L’Afrique est en retard non pas à cause des différents maux dont elle a été victime, tels la traite négrière, l’esclavage, la colonisation, mais simplement aussi et surtout à cause de la mauvaise gestion et la mauvaise foi de ses enfants. Depuis les indépendances, où les Africains étaient censés se gérer eux-mêmes, le constat est vraiment amer et désolant où ces dirigeants ont montré la preuve de leur incapacité à susciter le développement du continent noir.  Le combat de Olympe Bhêly-Quenum a toujours été le même: que l’Afrique soit debout et respectée dans ce qu’elle est et dans ce qu’elle a comme valeurs culturelles capables de porter ses fils à explorer de nouveaux horizons. Si les Tingo qui sonnent le gong de l’éveil et du réveil, se font de plus en plus rares alors prolifèrent les Djessou, symbole de la Mort,  c’est parce que volontairement, à un moment ou à un autre, les Fagbé et les Gangbé a choisi de tordre le coup à la tradition en lui faisant endosser les veuleries et les incongruités de quelques farfelus en perte d’identité et de repères.
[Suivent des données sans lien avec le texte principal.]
(* ===== verification/Host.v ===== *)
(** * The node: its files, devices, mounts and programs

    [Host W] is the interface of the operating system of a node as the node
    server uses it: the files of [azureutils/osiohandler.go], the system calls,
    the commands it runs, and the vendored mount utilities, Kata library and
    volume metrics, as operations on an abstract world [W].  [demo_host] is a
    concrete instance for the witnesses. *)
From stdpp Require Import gmap strings list.
From Stdlib Require Import ZArith QArith Lia.
From S2P Require Import Prelude GoStrings GoErr Consts Util AzureTypes Optimization Cloud DemoCloud.
Local Open Scope string_scope.
Local Open Scope Z_scope.

(** volume.Metrics; [None] is a quantity for which [AsInt64] fails. *)
Record VolumeMetrics := MkVolumeMetrics {
  m_Available : option Z; m_Capacity : option Z; m_Used : option Z;
  m_InodesFree : option Z; m_Inodes : option Z; m_InodesUsed : option Z;
}.
(** directvolume.MountInfo *)
Record MountInfo := MkMountInfo {
  mi_VolumeType : string;
  mi_Device : string;
  mi_FsType : string;
  mi_Metadata : gmap string string;
  mi_Options : list string;
}.

Class Host (W : Type) := {
  (** azureutils.IOHandler; a directory is the names of its entries *)
  io_ReadDir : string → M W (list string);
  io_WriteFile : string → string → M W unit;
  io_Readlink : string → M W string;
  io_ReadFile : string → M W string;
  (** package os; [file_ReadDir1] is [ReadDir(1)] of an open directory *)
  os_Stat : string → M W unit;
  os_MkdirAll : string → M W unit;
  os_OpenFile : string → M W unit;
  os_CloseFile : string → M W unit;
  os_Remove : string → M W unit;
  os_Open : string → M W unit;
  file_ReadDir1 : string → M W unit;
  (** golang.org/x/sys/unix: an open descriptor, the device numbers of the
      descriptor and of its parent directory, the two forms of ioctl *)
  unix_Open : string → bool → M W Z;
  unix_Close : Z → M W unit;
  unix_Fstat_Dev : Z → M W Z;
  unix_FstatatParent_Dev : Z → M W Z;
  ioctlSetInt : Z → Z → Z → M W unit;
  ioctlSetPointerInt : Z → Z → Z → M W unit;
  (** exec.Interface: what the command printed, and its error *)
  exec_Output : string → list string → M W (string * option gerr);
  exec_CombinedOutput : string → list string → M W (string * option gerr);
  (** k8s.io/mount-utils *)
  mount_IsLikelyNotMountPoint : string → M W (bool * option gerr);
  mount_IsMountPoint : string → M W bool;
  mount_List : M W (list string);
  mount_Mount : string → string → string → list string → M W unit;
  mount_Unmount : string → M W unit;
  mount_CleanupMountPoint : string → bool → M W unit;
  mount_GetDeviceNameFromMount : string → M W string;
  mount_GetDiskFormat : string → M W string;
  mount_PathExists : string → M W bool;
  IsCorruptedMnt : gerr → bool;
  resize_Resize : string → string → M W bool;
  resize_NeedResize : string → string → M W bool;
  (** hostUtil and volume.NewMetricsStatFS *)
  host_PathIsDevice : string → M W bool;
  statfs_GetMetrics : string → M W VolumeMetrics;
  (** kata-containers direct-volume; encoding/base64 *)
  directvolume_AddMountInfo : string → MountInfo → M W unit;
  directvolume_Remove : string → M W unit;
  directvolume_VolumeMountInfo : string → M W MountInfo;
  base64_DecodeString : string → option string;
  (** the semaphore of concurrent formats: a send that may have to wait *)
  formatSem_Acquire : M W unit;
}.

(** The operations, except the commands that create a filesystem and the change of
    the size of one. *)
Definition is_mkfs (cmd : string) : bool := HasPrefix cmd "mkfs.".
Inductive safe_host_call {W} `{!Host W} : ∀ A, M W A → Prop :=
  | call_ReadDir p : safe_host_call _ (io_ReadDir p)
  | call_WriteFile p v : safe_host_call _ (io_WriteFile p v)
  | call_Readlink p : safe_host_call _ (io_Readlink p)
  | call_ReadFile p : safe_host_call _ (io_ReadFile p)
  | call_Stat p : safe_host_call _ (os_Stat p)
  | call_MkdirAll p : safe_host_call _ (os_MkdirAll p)
  | call_OpenFile p : safe_host_call _ (os_OpenFile p)
  | call_CloseFile p : safe_host_call _ (os_CloseFile p)
  | call_Remove p : safe_host_call _ (os_Remove p)
  | call_os_Open p : safe_host_call _ (os_Open p)
  | call_ReadDir1 p : safe_host_call _ (file_ReadDir1 p)
  | call_unix_Open p b : safe_host_call _ (unix_Open p b)
  | call_unix_Close fd : safe_host_call _ (unix_Close fd)
  | call_Fstat fd : safe_host_call _ (unix_Fstat_Dev fd)
  | call_Fstatat fd : safe_host_call _ (unix_FstatatParent_Dev fd)
  | call_ioctlSetInt fd r v : safe_host_call _ (ioctlSetInt fd r v)
  | call_ioctlSetPointerInt fd r v : safe_host_call _ (ioctlSetPointerInt fd r v)
  | call_exec_Output c a : safe_host_call _ (exec_Output c a)
  | call_exec_CombinedOutput c a : is_mkfs c = false → safe_host_call _ (exec_CombinedOutput c a)
  | call_IsLikelyNotMountPoint p : safe_host_call _ (mount_IsLikelyNotMountPoint p)
  | call_IsMountPoint p : safe_host_call _ (mount_IsMountPoint p)
  | call_mount_List : safe_host_call _ mount_List
  | call_Mount a b c o : safe_host_call _ (mount_Mount a b c o)
  | call_Unmount p : safe_host_call _ (mount_Unmount p)
  | call_CleanupMountPoint p b : safe_host_call _ (mount_CleanupMountPoint p b)
  | call_GetDeviceName p : safe_host_call _ (mount_GetDeviceNameFromMount p)
  | call_GetDiskFormat p : safe_host_call _ (mount_GetDiskFormat p)
  | call_PathExists p : safe_host_call _ (mount_PathExists p)
  | call_NeedResize a b : safe_host_call _ (resize_NeedResize a b)
  | call_PathIsDevice p : safe_host_call _ (host_PathIsDevice p)
  | call_GetMetrics p : safe_host_call _ (statfs_GetMetrics p)
  | call_AddMountInfo p i : safe_host_call _ (directvolume_AddMountInfo p i)
  | call_dv_Remove p : safe_host_call _ (directvolume_Remove p)
  | call_VolumeMountInfo p : safe_host_call _ (directvolume_VolumeMountInfo p)
  | call_formatSem : safe_host_call _ formatSem_Acquire.

(** ** A concrete node

    Files are a map of paths; commands answer from a table; what changes
    something is logged. *)
Record DemoHost := MkDemoHost {
  dh_dirs : list (string * list string);
  dh_links : list (string * string);
  dh_files : list (string * string);
  dh_commands : list (string * (string * option gerr));
  dh_mounts : list (string * string);        (**r mount point and device *)
  dh_format : string;                        (**r what blkid finds *)
  dh_records : list (string * string);       (**r Kata: encoded target, volume *)
  dh_resize : option gerr;                   (**r the answer to a resize *)
}.
Definition assoc {A} (l : list (string * A)) (k : string) : option A :=
  snd <$> List.find (λ e, String.eqb e.1 k) l.
Definition enoent {A} (what : string) : M Demo A := fail (ESys what ENOENT).
Definition answer {A} (what : string) (o : option A) : M Demo A :=
  match o with Some a => ret a | None => enoent what end.

Definition demo_host (h : DemoHost) : Host Demo := {|
  io_ReadDir p := answer p (assoc (dh_dirs h) p);
  io_WriteFile p v := modify (log ("write " +:+ p));
  io_Readlink p := answer p (assoc (dh_links h) p);
  io_ReadFile p := answer p (assoc (dh_files h) p);
  os_Stat p := answer p ((λ _, ()) <$> assoc (dh_links h) p);
  os_MkdirAll p := modify (log ("mkdir " +:+ p));
  os_OpenFile p := ret ();
  os_CloseFile p := ret ();
  os_Remove p := modify (log ("remove " +:+ p));
  os_Open p := ret ();
  file_ReadDir1 p := ret ();
  unix_Open p _ := ret 3;
  unix_Close _ := ret ();
  unix_Fstat_Dev _ := ret 1;
  unix_FstatatParent_Dev _ := ret 0;
  ioctlSetInt _ _ _ := ret ();
  ioctlSetPointerInt _ _ _ := modify (log "shutdown");
  exec_Output c a := λ d, (Ok (default ("", None) (assoc (dh_commands h) c)), log c d);
  exec_CombinedOutput c a := λ d, (Ok (default ("", None) (assoc (dh_commands h) c)), log c d);
  mount_IsLikelyNotMountPoint p := ret (bool_decide (assoc (dh_mounts h) p = None), None);
  mount_IsMountPoint p := ret (bool_decide (assoc (dh_mounts h) p ≠ None));
  mount_List := ret (fst <$> dh_mounts h);
  mount_Mount s t f o := modify (log ("mount " +:+ s +:+ " " +:+ t));
  mount_Unmount p := modify (log ("unmount " +:+ p));
  mount_CleanupMountPoint p _ := modify (log ("cleanup " +:+ p));
  mount_GetDeviceNameFromMount p := ret (default "" (assoc (dh_mounts h) p));
  mount_GetDiskFormat p := ret (dh_format h);
  mount_PathExists p := ret true;
  IsCorruptedMnt _ := false;
  resize_Resize a b := λ d, (match dh_resize h with None => Ok true | Some e => Err e end,
                             log ("resize " +:+ a) d);
  resize_NeedResize a b := ret false;
  host_PathIsDevice p := ret false;
  statfs_GetMetrics p := ret (MkVolumeMetrics (Some 1) (Some 2) (Some 1) (Some 1) (Some 2) (Some 1));
  directvolume_AddMountInfo t _ := modify (log ("kata " +:+ t));
  directvolume_Remove t := modify (log ("unkata " +:+ t));
  directvolume_VolumeMountInfo p := answer p
    ((λ v, MkMountInfo "directvol" "" "" {[ "azure.csi.disk/volume-id" := v ]} []) <$> assoc (dh_records h) p);
  base64_DecodeString s := Some s;
  formatSem_Acquire := ret ();
|}.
Tout révolutionnaire est toujours mal vu, du moins, perçu comme un imposteur qu’il faut éliminer à tout prix. Mais, l’on ne tue pas la vérité. La vérité, c’est la vie. Et la vie ne meurt pas. Dès lors, tous ceux qui s’opposent à la voix du réveil sonné par Tingo et les autres épris de l’émancipation de l’Afrique, font le lit à l’impérialisme et au néocolonialisme qui sont comme des hydres et qu’il faudra combattre par tous les moyens. Une Afrique libre, une Afrique prospère, n’est possible sans la conversion des esprits et des consciences aux valeurs culturelles africaines. Il est temps, que l’Afrique se lève pour dire non au néo-colonialisme, et prenne son destin en main.